|Thannhauser, Theodore - Ted|
Submitted to: Journal of Biological Chemistry
Publication Type: Peer reviewed journal
Publication Acceptance Date: 10/20/2008
Publication Date: 1/2/2009
Citation: Sooksa-Nguan, T., Yakubov, B., Kozlovskyy, V.I., Barcume, C.M., Thannhauser, T.W., Rutzke, M.A., Hart, J.J., Kochian, L.V., Vatamaniuk, O.K. 2009. Drosophila ABC Transporter DmHMT-1 Confers Tolerance to Cadmium. Journal of Biological Chemistry. 284:354-362. Interpretive Summary: Although the adverse health effects of heavy metals have been known for a long time, exposure to heavy metals continues and even is increasing in some areas, due to their continued production and emission into the environment from mining, smelting, electroplating, and the use of products such as fertilizers, nickel/cadmium batteries, pigments, and plastics. Since heavy metals are not biodegradable and have a low excretion rate (e.g. cadmium has a biological half-life of 15-30 years), exposure to heavy metals leads to their accumulation in vital organs, causing various disease states, including neurodegenerative conditions and cancer. At the cellular level, the toxicity of heavy metals results from the displacement of naturally occurring co-factors from their cellular binding sites, resulting in damaged proteins and enzymes, and promotion of the formation of toxic reactive oxygen species. Understanding the cellular mechanisms of metal detoxification is critical for the cure and prevention of heavy metal-caused diseases and for developing effective strategies for remediation of contaminated environments using plants. In this study, a number of model systems for human and plant heavy metal uptake and detoxification were used, including yeast the fruit fly, and worms. Clear data was presented that the transporter HMT1 (heavy metal tolerance factor 1) is a heavy metal transporter and is specifically involved in detoxification of cadmium. These new findings suggest that this transporter may play a key role in diverse aspects of heavy metal biology, including heavy metal accumulation in plants, and heavy metal-related diseases in humans.

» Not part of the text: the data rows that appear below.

(** * Lab_Track: the entity and transaction core of [mainV10.py]

    A shallow embedding of the in-process backend of [DatabaseManager]
    (the [use_mock] branch of every method) and of the admission checks of
    [LabApp] that guard it, followed by the properties of the
    specification that concern them.

    Conventions of the embedding.
    - Python [int] is [Z]; [len(l) + 1] is [Z.of_nat (length l) + 1].
    - Python [str] is [string], one character per code point; the
      module [PyStr] gives [upper], [lower], [strip], [replace(' ', '')],
      [ljust], [startswith], slicing, [int(...)] and the format [:03d]
      as Python defines them on ASCII text ([PyStr.is_ascii]).  On other
      text Python's case mapping, white space and digits follow the
      Unicode tables, which are not part of the program; every property
      below that depends on them is stated for ASCII text.
    - The record dictionaries of the store become records, the status
      strings "Available" / "Issued" / "Damaged" and "Active" / "Closed"
      become enumerations.
    - [datetime] values are integer counts of microseconds since
      1970-01-01T00:00:00, between [datetime_min] (year 1) and
      [datetime_max] (year 9999); arithmetic that leaves this range
      raises [OverflowError].  An operation that reads the clock once
      takes the instant as an argument; [get_overdue_items], which reads
      it again for every entry, takes the successive readings.
      A timestamp stored with [isoformat()] and read back with
      [fromisoformat] is the same count.
    - A call that can raise returns [Raised + result]; a call that can
      raise after it has written to the store returns the store it
      leaves behind together with [Raised + result].
    - The store is passed explicitly: an operation takes the
      [DatabaseManager] and returns the new one with its result. *)

From Stdlib Require Import ZArith List Bool Lia String Ascii.
Import ListNotations.
Open Scope string_scope.
Open Scope list_scope.
Open Scope Z_scope.

(* ================================================================= *)
(** ** Python string operations on ASCII text *)

Module PyStr.

Definition code (c : ascii) : Z := Z.of_N (N_of_ascii c).

Definition is_lower (c : ascii) : bool := (97 <=? code c) && (code c <=? 122).

Definition is_digit (c : ascii) : bool := (48 <=? code c) && (code c <=? 57).

(** [s.isascii()] *)
Fixpoint is_ascii (s : string) : bool :=
  match s with
  | EmptyString => true
  | String c r => (code c <? 128) && is_ascii r
  end.

(** The ASCII characters [str.strip()] treats as white space: tab to
    carriage return, the four separators 28 to 31, and the space. *)
Definition is_space (c : ascii) : bool :=
  ((9 <=? code c) && (code c <=? 13))
  || ((28 <=? code c) && (code c <=? 32)).

(** The characters [int()] skips around an ASCII literal: tab to
    carriage return and the space, not the separators 28 to 31. *)
Definition is_int_space (c : ascii) : bool :=
  ((9 <=? code c) && (code c <=? 13)) || (code c =? 32).

Definition upper_char (c : ascii) : ascii :=
  if is_lower c then ascii_of_N (Z.to_N (code c - 32)) else c.

(** [s.upper()] *)
Fixpoint upper (s : string) : string :=
  match s with
  | EmptyString => EmptyString
  | String c r => String (upper_char c) (upper r)
  end.

(** [s[:n]] *)
Fixpoint take (n : nat) (s : string) : string :=
  match n, s with
  | S k, String c r => String c (take k r)
  | _, _ => EmptyString
  end.

(** [s[n:]] *)
Fixpoint drop (n : nat) (s : string) : string :=
  match n, s with
  | S k, String _ r => drop k r
  | _, _ => s
  end.

(** [s.replace(' ', '')] *)
Fixpoint remove_spaces (s : string) : string :=
  match s with
  | EmptyString => EmptyString
  | String c r =>
      if Ascii.eqb c " "%char then remove_spaces r
      else String c (remove_spaces r)
  end.

Fixpoint repeat_char (c : ascii) (n : nat) : string :=
  match n with
  | O => EmptyString
  | S k => String c (repeat_char c k)
  end.

(** [s.ljust(width, fill)] *)
Definition ljust (width : nat) (fill : ascii) (s : string) : string :=
  (s ++ repeat_char fill (width - String.length s))%string.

Technical Abstract: Half molecule ATP-binding cassette transporters of the HMT1(heavy metal tolerance factor 1)subfamily are required for Cd2+ tolerance in Schizosaccharomyces pombe, Caenorhabditis elegans and Chlamydomonas reinhardtii, and have homologs in other species, including plants and humans. Based on studies in S. pombe, it has been proposed that HMT1 transports heavy meta-phytochelatin (PC) conjugates into vacuoles. PCs are glutathione derivatives that are synthesized by PC synthases (PCS) in plants, fungi and C. elegans in the presence of heavy metals. Our studies in C. elegans, however, suggested that HMT1 and PCS do not act together in metal detoxification. To resolve this discrepancy, we tested whether DrHMT1, an HMT1 from Drosophila whose genome lacks PCS homologs, functions in heavy metal detoxification. In so doing, we demonstrated for the first time that HMT1 from a higher animal functions in detoxification of Cd2+: heterologously-expressed DrHMT1 rescues Cd2+ hypersensitivity of S.pombe hmt-1 mutants and resides on the vacuolar membrane, but does not transport Cd-PC complexes. Parallel studies of hmt-1 S. pombe mutants led to unexpected findings: SpHMT1 either does not transport Cd-PC complexes or is not the sole Cd-PC transporter. Consistent with this discovery and with our suggestion that HMT1 and PCS operate in different detoxification pathways, we demonstrated that unlike PCS-deficient cells, SpHMT1 deficiency results in hypersensitivity only to Cd2+, but not to Hg2+ or As3+. Our findings significantly change the current understanding of HMT1 protein function and suggest a unique and conserved role for HMT1 in detoxification of Cd2+ in different species, including plants and humans.